(* ===== verification/Layout.v ===== *)
(** fs.h: the disk layout.  The super block, the inodes and the directory
    entries as the bytes of a block, the block numbers computed from them, and
    readsb (fs.c). *)

From S2P Require Import Prelude Codec Blocks.

Definition ROOTINO : Z := 1.
Definition NDIRECT : Z := 12.
Definition NINDIRECT : Z := BSIZE / 4.
Definition MAXFILE : Z := NDIRECT + NINDIRECT.
Definition DIRSIZ : nat := 14.
Definition MAXOPBLOCKS : Z := 10.
Definition LOGSIZE : Z := MAXOPBLOCKS * 3.

Record superblock := mkSuper {
  sb_size : Z;
  sb_nblocks : Z;
  sb_ninodes : Z;
  sb_nlog : Z;
  sb_logstart : Z;
  sb_inodestart : Z;
  sb_bmapstart : Z }.

(** The memmove of a superblock, the fields at their offsets. *)
Definition sb_decode (d : list Z) : superblock :=
  mkSuper (get32 d 0) (get32 d 4) (get32 d 8) (get32 d 12) (get32 d 16) (get32 d 20) (get32 d 24).

Definition sb_encode (sb : superblock) : list Z :=
  le32 (sb_size sb) ++ le32 (sb_nblocks sb) ++ le32 (sb_ninodes sb) ++ le32 (sb_nlog sb) ++
  le32 (sb_logstart sb) ++ le32 (sb_inodestart sb) ++ le32 (sb_bmapstart sb).

Record dinode := mkDinode {
  di_type : Z;
  di_major : Z;
  di_minor : Z;
  di_nlink : Z;
  di_size : Z;
  di_addrs : list Z }.

Definition dinode_size : nat := 64.

(** The dinode at byte [off] of a block: four shorts, the size, 13 addresses. *)
Definition di_decode (d : list Z) (off : nat) : dinode :=
  mkDinode (s16 (get16 d off)) (s16 (get16 d (off + 2))) (s16 (get16 d (off + 4)))
    (s16 (get16 d (off + 6))) (get32 d (off + 8))
    ((fun i => get32 d (off + 12 + 4 * i)) <$> seq 0 13).

Definition di_encode (i : dinode) : list Z :=
  le16 (di_type i) ++ le16 (di_major i) ++ le16 (di_minor i) ++ le16 (di_nlink i) ++
  le32 (di_size i) ++ flat_map le32 (di_addrs i).

Definition IPB : Z := BSIZE / Z.of_nat dinode_size.
Definition IBLOCK (i : Z) (sb : superblock) : Z := u32 (i / IPB + sb_inodestart sb).
Definition BPB : Z := BSIZE * 8.
Definition BBLOCK (b : Z) (sb : superblock) : Z := u32 (b / BPB + sb_bmapstart sb).

Record dirent := mkDirent { de_inum : Z; de_name : list Z }.

Definition dirent_size : nat := 16.

Definition de_decode (d : list Z) (off : nat) : dirent :=
  mkDirent (get16 d off) (slice (off + 2) DIRSIZ d).

Definition de_encode (e : dirent) : list Z := le16 (de_inum e) ++ de_name e.

Definition readsb {S} `{BufLayer S} (dev : Z) : M S superblock :=
  bp ← bl_read dev 1;
  d ← bl_data bp;
  bl_release bp;;
  mret (sb_decode d).

(** * Round trips *)

Definition i16 (z : Z) : Prop := - 2 ^ 15 <= z < 2 ^ 15.
Definition uint (z : Z) : Prop := 0 <= z < 2 ^ 32.

Definition dinode_ok (i : dinode) : Prop :=
  i16 (di_type i) /\ i16 (di_major i) /\ i16 (di_minor i) /\ i16 (di_nlink i) /\
  uint (di_size i) /\ length (di_addrs i) = 13%nat /\ Forall uint (di_addrs i).

Lemma length_le32s l : length (flat_map le32 l) = (4 * length l)%nat.
Proof. induction l as [|a l IH]; [done|]. cbn [flat_map]. rewrite length_app, IH. simpl. lia. Qed.

Lemma length_di_encode i : dinode_ok i -> length (di_encode i) = dinode_size.
Proof.
  intros (_ & _ & _ & _ & _ & Hl & _). unfold di_encode. rewrite !length_app, length_le32s, Hl. done.
Qed.

Lemma s16_u16 z : i16 z -> s16 (u16 z) = z.
Proof. unfold i16. intros. zdm. Qed.

(** Fields of a byte string: skip what is before, take what is there. *)
Lemma get16_skip x l off : get16 (x ++ l) (length x + off) = get16 l off.
Proof. unfold get16, slice. by rewrite drop_app_add'. Qed.

Lemma get32_skip x l off : get32 (x ++ l) (length x + off) = get32 l off.
Proof. unfold get32, slice. by rewrite drop_app_add'. Qed.

Lemma get16_here v l : get16 (le16 v ++ l) 0 = u16 v.
Proof. unfold get16, slice. rewrite drop_0. apply le_val_le16. Qed.

Lemma get32_here v l : get32 (le32 v ++ l) 0 = u32 v.
Proof. unfold get32, slice. rewrite drop_0. apply le_val_le32. Qed.

Lemma get32_le32s l i : (i < length l)%nat -> get32 (flat_map le32 l) (4 * i) = u32 (nth i l 0).
Proof.
  revert i. induction l as [|a l IH]; intros i Hi; [simpl in Hi; lia|].
  cbn [flat_map]. destruct i as [|i].
  - apply get32_here.
  - replace (4 * S i)%nat with (length (le32 a) + 4 * i)%nat by (simpl; lia).
    rewrite get32_skip. apply IH. simpl in Hi. lia.
Qed.

Lemma get_splice off x l n o :
  (off + length x <= length l)%nat -> (o + n <= length x)%nat ->
  slice (off + o) n (splice off x l) = slice o n x.
Proof.
  intros Hl Ho. apply list_eq. intros i. destruct (decide (i < n)%nat).
  - rewrite !lookup_slice by done. rewrite lookup_splice by done. rewrite decide_True by lia. f_equal. lia.
  - unfold slice. by rewrite !lookup_take_ge by lia.
Qed.

Lemma get16_splice off x l o :
  (off + length x <= length l)%nat -> (o + 2 <= length x)%nat -> get16 (splice off x l) (off + o) = get16 x o.
Proof. intros. unfold get16. by rewrite get_splice. Qed.

Lemma get32_splice off x l o :
  (off + length x <= length l)%nat -> (o + 4 <= length x)%nat -> get32 (splice off x l) (off + o) = get32 x o.
Proof. intros. unfold get32. by rewrite get_splice. Qed.

Lemma di_decode_encode_at i rest : dinode_ok i -> di_decode (di_encode i ++ rest) 0 = i.
Proof.
  intros (Ht & Hma & Hmi & Hn & Hs & Hl & Ha). destruct i as [ty ma mi nl sz ad].
  unfold di_decode, di_encode. cbn [di_type di_major di_minor di_nlink di_size di_addrs] in *. rewrite <- !app_assoc. f_equal.
  - rewrite get16_here. by apply s16_u16.
  - rewrite (get16_skip (le16 ty) _ 0), get16_here. by apply s16_u16.
  - rewrite (get16_skip (le16 ty) _ 2), (get16_skip (le16 ma) _ 0), get16_here. by apply s16_u16.
  - rewrite (get16_skip (le16 ty) _ 4), (get16_skip (le16 ma) _ 2), (get16_skip (le16 mi) _ 0), get16_here.
    by apply s16_u16.
  - rewrite (get32_skip (le16 ty) _ 6), (get32_skip (le16 ma) _ 4), (get32_skip (le16 mi) _ 2),
      (get32_skip (le16 nl) _ 0), get32_here. by apply u32_small.
  - apply list_eq. intros k. rewrite list_lookup_fmap. destruct (decide (k < 13)%nat) as [Hk|Hk].
    + rewrite lookup_seq_lt by done. cbn [fmap option_fmap option_map].
      replace (0 + 12 + 4 * (0 + k))%nat with
        (length (le16 ty) + (length (le16 ma) + (length (le16 mi) + (length (le16 nl) +
           (length (le32 sz) + 4 * k)))))%nat by (simpl; lia).
      rewrite !get32_skip. destruct (lookup_lt_is_Some_2 ad k) as [x Hx]; [lia|].
      rewrite Hx. f_equal. unfold get32, slice. rewrite drop_app_le by (rewrite length_le32s; lia).
      rewrite take_app_le by (rewrite length_drop, length_le32s; lia).
      change (get32 (flat_map le32 ad) (4 * k) = x). rewrite get32_le32s by lia.
      rewrite (nth_lookup_Some ad k 0 x Hx). apply u32_small. by eapply Forall_lookup_1 in Ha.
    + rewrite lookup_seq_ge by lia. symmetry. apply lookup_ge_None. lia.
Qed.

(** What di_encode puts at a place of a block, di_decode reads back. *)
Lemma di_decode_splice i d off :
  dinode_ok i -> (off + dinode_size <= length d)%nat ->
  di_decode (splice off (di_encode i) d) off = i.
Proof.
  intros Hi Hl. pose proof (length_di_encode i Hi) as Hle.
  transitivity (di_decode (di_encode i ++ []) 0); [|by apply di_decode_encode_at].
  rewrite app_nil_r. unfold di_decode.
  replace (get16 (splice off (di_encode i) d) off) with (get16 (splice off (di_encode i) d) (off + 0))
    by (by rewrite Nat.add_0_r).
  unfold dinode_size in *. rewrite !get16_splice, !get32_splice by (rewrite Hle; lia). f_equal.
  apply list_fmap_ext. intros k x Hx. apply lookup_seq in Hx as [-> Hk].
  rewrite <- Nat.add_assoc. by rewrite get32_splice by (rewrite Hle; lia).
Qed.

(** Other places of the block keep their inodes. *)
Lemma di_decode_other x d off off' :
  (off + length x <= length d)%nat -> (off' + dinode_size <= off \/ off + length x <= off')%nat ->
  di_decode (splice off x d) off' = di_decode d off'.
Proof.
  intros Hl Hd. unfold di_decode, dinode_size in *.
  rewrite !get16_splice_ne, !get32_splice_ne by lia. f_equal.
  apply list_fmap_ext. intros k y Hy. apply lookup_seq in Hy as [-> Hk].
  by rewrite get32_splice_ne by lia.
Qed.

Lemma sb_decode_encode sb rest :
  Forall uint [sb_size sb; sb_nblocks sb; sb_ninodes sb; sb_nlog sb; sb_logstart sb; sb_inodestart sb; sb_bmapstart sb] ->
  sb_decode (sb_encode sb ++ rest) = sb.
Proof.
  intros H. destruct sb as [a b c d e f g]. unfold sb_encode, sb_decode.
  cbn [sb_size sb_nblocks sb_ninodes sb_nlog sb_logstart sb_inodestart sb_bmapstart] in *.
  repeat (apply Forall_cons in H as [? H]). rewrite <- !app_assoc.
  rewrite get32_here, (get32_skip (le32 a) _ 0), get32_here,
    (get32_skip (le32 a) _ 4), (get32_skip (le32 b) _ 0), get32_here,
    (get32_skip (le32 a) _ 8), (get32_skip (le32 b) _ 4), (get32_skip (le32 c) _ 0), get32_here,
    (get32_skip (le32 a) _ 12), (get32_skip (le32 b) _ 8), (get32_skip (le32 c) _ 4),
    (get32_skip (le32 d) _ 0), get32_here,
    (get32_skip (le32 a) _ 16), (get32_skip (le32 b) _ 12), (get32_skip (le32 c) _ 8),
    (get32_skip (le32 d) _ 4), (get32_skip (le32 e) _ 0), get32_here,
    (get32_skip (le32 a) _ 20), (get32_skip (le32 b) _ 16), (get32_skip (le32 c) _ 12),
    (get32_skip (le32 d) _ 8), (get32_skip (le32 e) _ 4), (get32_skip (le32 f) _ 0), get32_here.
  by rewrite !u32_small.
Qed.

Lemma de_decode_splice e d off :
  0 <= de_inum e < 2 ^ 16 -> length (de_name e) = DIRSIZ -> (off + dirent_size <= length d)%nat ->
  de_decode (splice off (de_encode e) d) off = e.
Proof.
  intros Hi Hn Hl. assert (length (de_encode e) = dirent_size) as Hle.
  { unfold de_encode. by rewrite length_app, Hn. }
  destruct e as [n x]. unfold de_decode, dirent_size, DIRSIZ in *. cbn [de_inum de_name] in *. f_equal.
  - replace (get16 (splice off (de_encode (mkDirent n x)) d) off)
      with (get16 (splice off (de_encode (mkDirent n x)) d) (off + 0)) by (by rewrite Nat.add_0_r).
    rewrite get16_splice by (rewrite Hle; lia). unfold de_encode.
    rewrite get16_here. by apply Z.mod_small.
  - rewrite get_splice by (rewrite Hle; lia). unfold slice, de_encode. cbn [de_inum de_name].
    change (drop 2 (le16 n ++ x)) with x. by rewrite take_ge by lia.
Qed.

=-=-=-=-=

WHAT TO PRODUCE :: Copy each line of the preceding material that contains "change".

EXERCISE SOLUTION ::
      change (get32 (flat_map le32 ad) (4 * k) = x). rewrite get32_le32s by lia.
    change (drop 2 (le16 n ++ x)) with x. by rewrite take_ge by lia.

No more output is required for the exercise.